For more information on exams and credit, read Teaching and assessment


Students should already be familiar with quantitative methods at an introductory level, including linear regression analysis. Familiarity with computer programming or database structures is a benefit, but not formally required.

If you are not using R, we strongly encourage you to familiarise yourself before the start of the course. This will enable you to spend less time building familiarity with the tools, and more time focussing on the methods.

Key topics

  • The challenges of analysing big data using statistical methods

  • Knowledge generation and decision-making

  • Data acquisition, processing, conversion and storage

  • Normalising data

  • Data management using SQLite

  • Statistical inference

  • Probability distributions, modelling and experimental design

  • Assessing model fit and cross-validating predictive models

  • Supervised and unsupervised learning approaches

  • Quantitative methods of text analysis

  • Social network analysis

  • Data visualisation

Programme structure and assessment

The course is delivered as a series of morning lectures, followed by lab sessions in the afternoon where students will apply the lessons in a series of instructor-guided exercises, using data provided as part of the exercises.

This course is assessed through a mid-session project (25%) and a final take-home examination (75%).

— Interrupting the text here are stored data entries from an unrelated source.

(** C11: a transfer touches only files below the configured directory, and only as
    far as the configuration allows.  In every reachable state of a session, each
    file it has asked to read lies strictly below [rootDir] and reading is allowed;
    each file it has asked to write lies strictly below [rootDir] and writing is
    allowed; whatever name, options and datagrams the client sends. *)
Theorem tftp_access_confined cwd c w :
  Forall plain_segment cwd -> tftp_reachable cwd c w ->
  Forall (access_ok (path_resolve cwd (rootDir c)) c) (w_log w).
Proof. intros Hcwd Hw. by apply reachable_access. Qed.

(** A read request for [../etc/passwd] whose socket has been bound. *)
Definition witness_request : buffer := [0; 1] ++ js "../etc/passwd" ++ [0] ++ js "octet" ++ [0].

Definition witness_bound_world : tftp_world :=
  apply_action (bound [] RRQ (Some (js "../etc/passwd")) [])
    [] (tftp_init witness_config RRQ witness_request witness_peer).

Lemma tftp_access_confined_witness :
  Forall (access_ok (path_resolve [] (rootDir witness_config)) witness_config) (w_log witness_bound_world).
Proof.
  refine (tftp_access_confined [] witness_config witness_bound_world _ _); [constructor|].
  eapply reach_step; [apply (reach_init [] witness_config RRQ witness_request witness_peer)|].
  by apply (step_callback [] _ [] (CbBound RRQ (Some (js "../etc/passwd")) []) [] NoValue).
Defined.
Lemma deleteRoa_outcome v n w : worker_ok w -> cacheSerial w = to_uint32 n -> outcome n false w (deleteRoa json_bytes v w).
Proof.
  intros Hw Hc. destruct (store_of w n Hw Hc) as (d & Hd & Hok & Hs). apply (request_outcome n false w d); [done|].
  destruct (deleteRoaInTransaction v d) as [[d' r]|e] eqn:Ha; cbn [bind_result]; [|eauto].
  destruct (r_previous r) as [row|] eqn:Hr; [|eauto].
  destruct (deleteRoa_spec v d d' r row Hok Ha Hr) as (Hok' & Hs' & -> & Haspas & l1 & l2 & H1 & H2).
  rewrite (u32_next n) in Hs' by done. right. right.
  rewrite Hs'. destruct (record_change json_bytes w n d' (RoaWithdraw row)) as (w' & -> & Hadv); try done.
  { unfold dataset_of. cbn. rewrite Hd, Haspas, H2, H1.
    rewrite (remove_one_key roa_key); [done|]. rewrite <- H1. apply Hok. }
  by exists w'.
Qed.

Lemma addAspa_outcome v n w : worker_ok w -> cacheSerial w = to_uint32 n -> outcome n false w (addAspa json_bytes v w).
Proof.
  intros Hw Hc. destruct (store_of w n Hw Hc) as (d & Hd & Hok & Hs). apply (request_outcome n false w d); [done|].
  destruct (upsertAspaInTransaction v true d) as [[d' r]|e] eqn:Ha; cbn [bind_result]; [|eauto].
  destruct (Z.eqb_spec (changes r) 0) as [Hr|Hr].
  { destruct (upsertAspa_moves v true d d' r Hok Ha) as [[_ ->]|[? _]]; [|congruence].
    right. left. by rewrite same_store. }
  destruct (upsertAspa_spec v d d' r Hok Ha Hr) as (a & -> & Hok' & Hs' & -> & Hroas & Haspas).
  rewrite (u32_next n) in Hs' by done. right. right. rewrite Hs'.
  destruct (record_change json_bytes w n d'
    (match r_previous r with Some p => AspaReplace p a | None => AspaAnnounce a end)) as (w' & -> & Hadv);
    try done; [|by exists w'].
  unfold dataset_of. cbn. rewrite Hd, Hroas, Haspas. by destruct (r_previous r).
Qed.

Lemma deleteAspa_outcome m n w : worker_ok w -> cacheSerial w = to_uint32 n -> outcome n false w (deleteAspa json_bytes m w).
Proof.
  intros Hw Hc. destruct (store_of w n Hw Hc) as (d & Hd & Hok & Hs). apply (request_outcome n false w d); [done|].
  destruct (deleteAspaInTransaction m d) as [[d' r]|e] eqn:Ha; cbn [bind_result]; [|eauto].
  destruct (r_previous r) as [row|] eqn:Hr; [|eauto].
  destruct (deleteAspa_spec m d d' r row Hok Ha Hr) as (Hok' & Hs' & -> & Hroas & l1 & l2 & H1 & H2).
  rewrite (u32_next n) in Hs' by done. right. right.
  rewrite Hs'. destruct (record_change json_bytes w n d' (AspaWithdraw row)) as (w' & -> & Hadv); try done.
  { unfold dataset_of. cbn. rewrite Hd, Hroas, H2, H1.
    rewrite (remove_one_key customerAsn); [done|]. rewrite <- H1. apply Hok. }
  by exists w'.
Qed.
Definition witness_aspa (providers : list Z) : rpki_aspa := {| customerAsn := 64500; providerAsns := providers; afiFlags := 3 |}.

Lemma rpki_serial_response_witness :
  let '(s', t) := sendSerialQueryResponse witness_ip 77 [RoaWithdraw witness_roa; AspaReplace (witness_aspa [1]) (witness_aspa [1; 2])] 9 9 (witness_rtr 2) open_task in
  sessionId s' = Some 77 /\
  decode_rtr (concat (t_out t)) =
    Some [PduCacheResponse 2 77; PduPrefix 2 false 0 24 24 [192; 0; 2; 0] 64500; aspa_pdu 2 UPDATE (witness_aspa [1; 2]); PduEndOfData 2 77 9 (timers 2)].
Proof.
  refine (rpki_serial_response witness_ip (witness_rtr 2) 77 [RoaWithdraw witness_roa; AspaReplace (witness_aspa [1]) (witness_aspa [1; 2])] 9 9 _ _ _ _ _).
  - by vm_compute.
  - by intros _.
  - by vm_compute.
  - by vm_compute.
  - constructor; [|constructor; [|constructor]]; unfold operation_ok, roa_ok, aspa_ok, is_byte; cbn.
    + split_and!; try done. exists [192; 0; 2; 0]. split_and!; [done | repeat constructor; done | done].
    + by repeat constructor.
Defined.

(** A Reset Query in two pieces followed by the start of another PDU. *)
Lemma rpki_fragmentation_witness :
  recv_all witness_w1 None [[1; 2; 0]; [0; 0; 0; 0; 8; 1; 2]] (RpkiSession_new LATEST) =
    recvMsg witness_w1 None [1; 2; 0; 0; 0; 0; 0; 8; 1; 2] (RpkiSession_new LATEST) /\
  is_Some (recvMsg witness_w1 None [1; 2; 0; 0; 0; 0; 0; 8; 1; 2] (RpkiSession_new LATEST)).
Proof.
  apply (rpki_fragmentation witness_w1 None (RpkiSession_new LATEST) [1; 2; 0] [[0; 0; 0; 0; 8; 1; 2]]).
  - by split.
  - by vm_compute.
Defined.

There will also be daily lab exercises which will not contribute to the final grade, but will allow students to test their understanding of the content.

Course outcomes

  • Gain an introduction into the challenge of working with big data using statistical methods

  • Understand how to integrate the insights from data analytics into knowledge generation and decision-making

  • Analyse how to acquire data, both structured and unstructured;,process it, store it, and convert it into a format suitable for analysis

  • Discuss approaches to normalising data, using a database manager (SQLite) and working with SQL database queries

  • Understand the basics of statistical inference including probability and probability distributions, modelling and experimental design

  • Gain an overview of classification methods and related methods for assessing model fit and cross-validating predictive models

  • Analyse the difference between supervised and unsupervised learning approaches

  • Discuss quantitative methods of text analysis, including mining social media and other online resources

Is this course right for you?

This course is suitable if you already have prior training in quantitative methods and coding, and want to enhance this training with the fundamental concepts and techniques of Data Science and Data Analytics. It is also suitable for practitioners from industry, government, or research organisations with some basic training in quantitative analysis or computer programming.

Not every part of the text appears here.